Utah Dad Finds Spiritual Kinship with Pioneer Fathers While Roadtripping from Utah to Tennessee with Wife and 3 Kids

SOMEWHERE ON I-80 — After 14 gas station stops, 3 diaper blowouts, 2 lost sippy cups, and 1 emergency roadside Primary song singalong, local father Tyler Ballard says he has gained a spiritual testimony of the men who pulled handcarts across the plains.

“I used to think the pioneers were just a bunch of old guys with beards and blisters,” Ballard said from the driver’s seat of his Cheerios-stained Honda Odyssey. “Now I know they were just regular men, quietly suffering while their wives insisted they missed a turn because they weren’t listening to their directions.”

The Ballard family set out from Lehi, Utah, en route to a nice summer vacation in Joelton, Tennessee.
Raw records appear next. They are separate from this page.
(** Serves service state: http 200 when healthy, http 503 otherwise. *)
Definition serveState (cfg : Config) (e : Env) (r : Request) : Handler unit :=
  if decide (Method r ≠ "GET") then
    http.NotFound e r
  else
    Header_Set "Cache-Control" "no-cache, no-store, must-revalidate";;
    Header_Set "Content-Type" "text/html";;
    healthy ← serviceHealthy cfg e;
    if negb healthy then
      WriteHeader 503;;
      err ← Write e (list_byte_of_string "Error 503 (Service not available)");
      match err with
      | Some msg => log.Println ("WARNING " ++ msg)
      | None => mret tt
      end
    else
      err ← Write e (list_byte_of_string "OK");
      match err with
      | Some msg => log.Println ("WARNING " ++ msg)
      | None => mret tt
      end.

(** ** The route table of [initServer] *)

Inductive Route := ToServeImage | ToServeState | ToMetrics.

#[global] Instance Route_eq_dec : EqDecision Route.
Proof. solve_decision. Defined.

Definition routes (cfg : Config) : list (string * Route) :=
  [ (trackingURLPath cfg, ToServeImage);
    (stateURLPath cfg, ToServeState);
    (metricsURLPath cfg, ToMetrics) ].

(** The router takes the first registered route whose path is the
    request's; the method plays no part. *)
Fixpoint match_route (rs : list (string * Route)) (path : string) : option Route :=
  match rs with
  | [] => None
  | (p, h) :: rs' => if decide (p = path) then Some h else match_route rs' path
  end.

Definition route (cfg : Config) (path : string) : option Route :=
  match_route (routes cfg) path.

Section Server.

(** The handler of the metrics library: it reads the registry and writes
    to the connection, nothing else. *)
Variable promhttp_Handler : Metrics -> Env -> ResponseWriter -> ResponseWriter.

Definition serveMetrics (e : Env) : Handler unit :=
  λ c, (tt, {| w := promhttp_Handler (metrics (proc c)) e (w c); proc := proc c |}).

Definition dispatch (cfg : Config) (e : Env) (r : Request) : Handler unit :=
  match route cfg (URLPath r) with
  | Some ToServeImage => serveImage e r
  | Some ToServeState => serveState cfg e r
  | Some ToMetrics => serveMetrics e
  | None => http.NotFound e r
  end.

(** One request, from a fresh writer to the response and the new process
    state. *)
Definition ServeHTTP (cfg : Config) (e : Env) (r : Request) (p : Proc)
  : ResponseWriter * Proc :=
  let c := snd (dispatch cfg e r {| w := newResponseWriter; proc := p |}) in
  (w c, proc c).

(** Requests served one after the other, each in its own environment. *)
Fixpoint serve (cfg : Config) (reqs : list (Env * Request)) (p : Proc)
  : list ResponseWriter * Proc :=
  match reqs with
  | [] => ([], p)
  | (e, r) :: reqs' =>
      let '(resp, p1) := ServeHTTP cfg e r p in
      let '(resps, p2) := serve cfg reqs' p1 in
      (resp :: resps, p2)
  end.

End Server.

(** ** What each path of the handlers leaves behind *)

Definition withMetrics (m : Metrics) (p : Proc) : Proc :=
  {| metrics := m; serviceLog := serviceLog p; syscalls := syscalls p |}.

Definition elapsed (e : Env) : Z := clockExit e - clockEntry e.

(** The response of [http.NotFound] on a fresh writer. *)
Definition notFoundHeader : gmap string string :=
  <["X-Content-Type-Options" := "nosniff"]>
    (<["Content-Type" := "text/plain; charset=utf-8"]> ∅).

Definition notFoundBody : list byte :=
  list_byte_of_string ("404 page not found" ++ newline).

Definition notFoundResponse (e : Env) : ResponseWriter :=
  {| header := notFoundHeader;
     status := Some 404%Z;
     sentHeader := notFoundHeader;
     body := notFoundBody;
     accepted := taken (conn e) notFoundBody |}.

(** The response of [serveImage] to a GET. *)
Definition imageHeader : gmap string string :=
  <["Content-Type" := "image/gif"]>
    (<["Cache-Control" := "no-cache, no-store, must-revalidate"]> ∅).

Definition imageResponse (e : Env) : ResponseWriter :=
  {| header := imageHeader;
     status := Some 200%Z;
     sentHeader := imageHeader;
     body := GIF;
     accepted := taken (conn e) GIF |}.

(** The registry after the GET branch of [serveImage], before the deferred
    observation. *)
Definition imageCounted (e : Env) (m : Metrics) : Metrics :=
  match error_of (conn e) with
  | Some _ => prometheus.WithLabelValues_Inc "failure" m
  | None => prometheus.Add 42 (prometheus.WithLabelValues_Inc "success" m)
  end.

(** The response of [serveState] to a GET. *)
Definition stateHeader : gmap string string :=
  <["Content-Type" := "text/html"]>
    (<["Cache-Control" := "no-cache, no-store, must-revalidate"]> ∅).

Definition healthy (cfg : Config) (e : Env) : bool :=
  match os.Stat (fs e) (stateFilePath cfg) with inl _ => true | inr _ => false end.

Definition stateStatus (ok : bool) : Z := if ok then 200 else 503.

Definition stateBody (ok : bool) : list byte :=
  list_byte_of_string (if ok then "OK" else "Error 503 (Service not available)").

Definition stateResponse (cfg : Config) (e : Env) : ResponseWriter :=
  {| header := stateHeader;
     status := Some (stateStatus (healthy cfg e));
     sentHeader := stateHeader;
     body := stateBody (healthy cfg e);
     accepted := taken (conn e) (stateBody (healthy cfg e)) |}.

Definition stateWarning (e : Env) : list string :=
  match error_of (conn e) with
  | Some msg => ["WARNING " ++ msg]
  | None => []
  end.

Definition stateProc (cfg : Config) (e : Env) (p : Proc) : Proc :=
  {| metrics := metrics p;
     serviceLog := serviceLog p ++ stateWarning e;
     syscalls := syscalls p ++ [SysStat (stateFilePath cfg)] |}.

(** ** Reading the registry *)

Definition observations (p : Proc) : nat := prometheus.Count (metrics p).
Definition successes (p : Proc) : N :=
  prometheus.Value (serveImageRequestsCount (metrics p)) "success".
Definition failures (p : Proc) : N :=
  prometheus.Value (serveImageRequestsCount (metrics p)) "failure".
Definition bytesServed (p : Proc) : N := serveImageRequestsSize (metrics p).

(** How many requests of the list the router hands to [serveImage]. *)
Fixpoint imageInvocations (cfg : Config) (reqs : list (Env * Request)) : nat :=
  match reqs with
  | [] => 0
  | (_, r) :: reqs' =>
      (if decide (route cfg (URLPath r) = Some ToServeImage) then 1 else 0)
      + imageInvocations cfg reqs'
  end.

Definition withFs (f : gmap string os.Entry) (e : Env) : Env :=
  {| fs := f; conn := conn e; clockEntry := clockEntry e; clockExit := clockExit e |}.

(** The response carries the image: status 200, the image media type, the
    whole payload handed over and taken by the connection. *)
Definition answeredWithImage (resp : ResponseWriter) : Prop :=
  status resp = Some 200%Z
  /\ sentHeader resp !! "Content-Type" = Some "image/gif"
  /\ body resp = GIF
  /\ accepted resp = length GIF.

(** ** Invocations that overlap

    The server runs one goroutine per connection, so the registry
    operations of several invocations may interleave.  Each operation is
    atomic in the metrics library; an interleaving is then a permutation of
    the operations of the invocations, and the readings after all of them
    depend on the operations only, not on their order. *)

Inductive MetricOp :=
| OpObserve (v : Z)
| OpAdd (v : N)
| OpInc (label : string).

Definition perform (m : Metrics) (o : MetricOp) : Metrics :=
  match o with
  | OpObserve v => prometheus.Observe v m
  | OpAdd v => prometheus.Add v m
  | OpInc label => prometheus.WithLabelValues_Inc label m
  end.

(** The registry operations of one invocation of [serveImage], in program
    order: the deferred observation comes last. *)
Definition imageOps (e : Env) (r : Request) : list MetricOp :=
  (if decide (Method r ≠ "GET") then []
   else match error_of (conn e) with
        | Some _ => [OpInc "failure"]
        | None => [OpInc "success"; OpAdd (N.of_nat (length GIF))]
        end)
  ++ [OpObserve (time.Since e (time.Now e))].

Definition tally (f : MetricOp -> N) (ops : list MetricOp) : N :=
  foldr (fun o acc => (f o + acc)%N) 0%N ops.

Definition observed (o : MetricOp) : N :=
  match o with OpObserve _ => 1 | _ => 0 end.
Definition added (o : MetricOp) : N :=
  match o with OpAdd v => v | _ => 0 end.
Definition bumped (label : string) (o : MetricOp) : N :=
  match o with
  | OpInc label' => if decide (label' = label) then 1 else 0
  | _ => 0
  end.

(** ** Sample inputs *)

Definition request (method path : string) : Request :=
  {| Method := method; URLPath := path |}.

(** An environment whose clock advances by 5 between entry and exit. *)
Definition env (f : gmap string os.Entry) (o : WriteOutcome) : Env :=
  {| fs := f; conn := o; clockEntry := 100; clockExit := 105 |}.

Definition markerPresent : gmap string os.Entry := {[ "./state" := os.Reachable ]}.
Definition markerDenied : gmap string os.Entry :=
  {[ "./state" := os.Blocked os.PermissionDenied ]}.

(** A stand-in for the metrics library's handler: status 200, no body. *)
Definition blankExposition (m : Metrics) (e : Env) (w0 : ResponseWriter) : ResponseWriter :=
  {| header := header w0; status := Some 200%Z; sentHeader := header w0;
     body := body w0; accepted := accepted w0 |}.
Tyler’s wife, Laurlene, packed 47 Ziploc bags of snacks, a full-size cooler, 18 books they would never open, and an entire Relief Society craft bin of road trip activities, all of which the children rejected within the first 40 minutes.
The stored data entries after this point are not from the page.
(** The shape of the tree the merge builds from no document, up to the
    pages step: an [ACBF] root with a single [meta-data] child whose first
    child is the only [book-info], which holds no [coverpage] and no
    [languages]. *)
Definition fresh_shape (r : element) : bool :=
  String.eqb (tag r) "ACBF" &&
  match kids r with [m] => md_ok m | _ => false end &&
  all_tags good_tag r.

Definition safe_edit (q : pos) (f : element -> element) : Prop :=
  (forall e, tag (f e) = tag e) /\
  (forall e, all_tags good_tag e = true -> all_tags good_tag (f e) = true) /\
  q <> [] /\
  (q = [0] -> forall e, md_ok e = true -> md_ok (f e) = true) /\
  (q = [0; 0] -> forall e, bi_ok e = true -> bi_ok (f e) = true).

Definition tag_ok (t : string) : bool :=
  good_tag t && negb (mem t ["coverpage"; "languages"]).

Definition path_ok (path : list string) : bool :=
  String.eqb (hd "" path) "meta-data" && forallb tag_ok path.

(** The element [add_page] appends for the page of index [i] of the sorted
    list when [page_dict] is empty. *)
Definition page_el (md : metadata) (i : nat) (p : page_md) : element :=
  add_page_edit md p false (i =? 0) (fresh_page p).

(** The [book-info] of that tree after the pages step. *)
Definition fresh_bi (ba : list (string * string)) (bx : option string)
  (bks : list element) (md1 : metadata) (p0 : page_md) : element :=
  Elem "book-info" ba bx (bks ++ [page_el md1 0 p0]).

(** The tree a merge without an existing entry writes: the cover as the
    last child of [book-info], the other pages in [body]. *)
Definition fresh_tree (a : list (string * string)) (x : option string)
  (ma : list (string * string)) (mx : option string)
  (ba : list (string * string)) (bx : option string) (bks rest : list element)
  (md1 : metadata) (p0 : page_md) (ps : list page_md) : element :=
  Elem "ACBF" a x
    [Elem "meta-data" ma mx (fresh_bi ba bx bks md1 p0 :: rest);
     Elem "body" [] None (map (fun '(i, p) => page_el md1 i p) (indexed 1 ps))].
By hour six, the five-year-old was sobbing because the clouds were “too fluffy,” the two-year-old had removed his shoes, socks, and pants, and the baby was inconsolable unless the car maintained a constant speed of 83 mph on cruise control.

“We wouldn’t have gotten lost if he’d just listened,” Laurlene said while wiping applesauce off the ceiling of their hotel room in Salina, Kansas. “I told him to turn left at the tree that looked like Nephi. I even gave him 2 seconds notice! The Martin Handcart Company got lost too, and they were literally following angels, so I don’t know what everyone’s so upset about.”

Tyler bore his newfound testimony in sacrament meeting the following Sunday. “Brothers and sisters,” he said, voice trembling, “they didn’t have A/C, but they also didn’t have to listen to a 45-minute loop of ‘Baby Shark’ while someone hurled Goldfish crackers across the backseat.”

Historians confirm that while early Saints walked over 1,000 miles in brutal conditions, not a single one had to field 13 variations of the question, “Are we there yet?” in the space of five minutes.

“I came for a vacation,” Tyler said. “Instead, I crossed the plains with a cursed playlist and a leaking sippy cup. I get it now, pioneers. I really do.”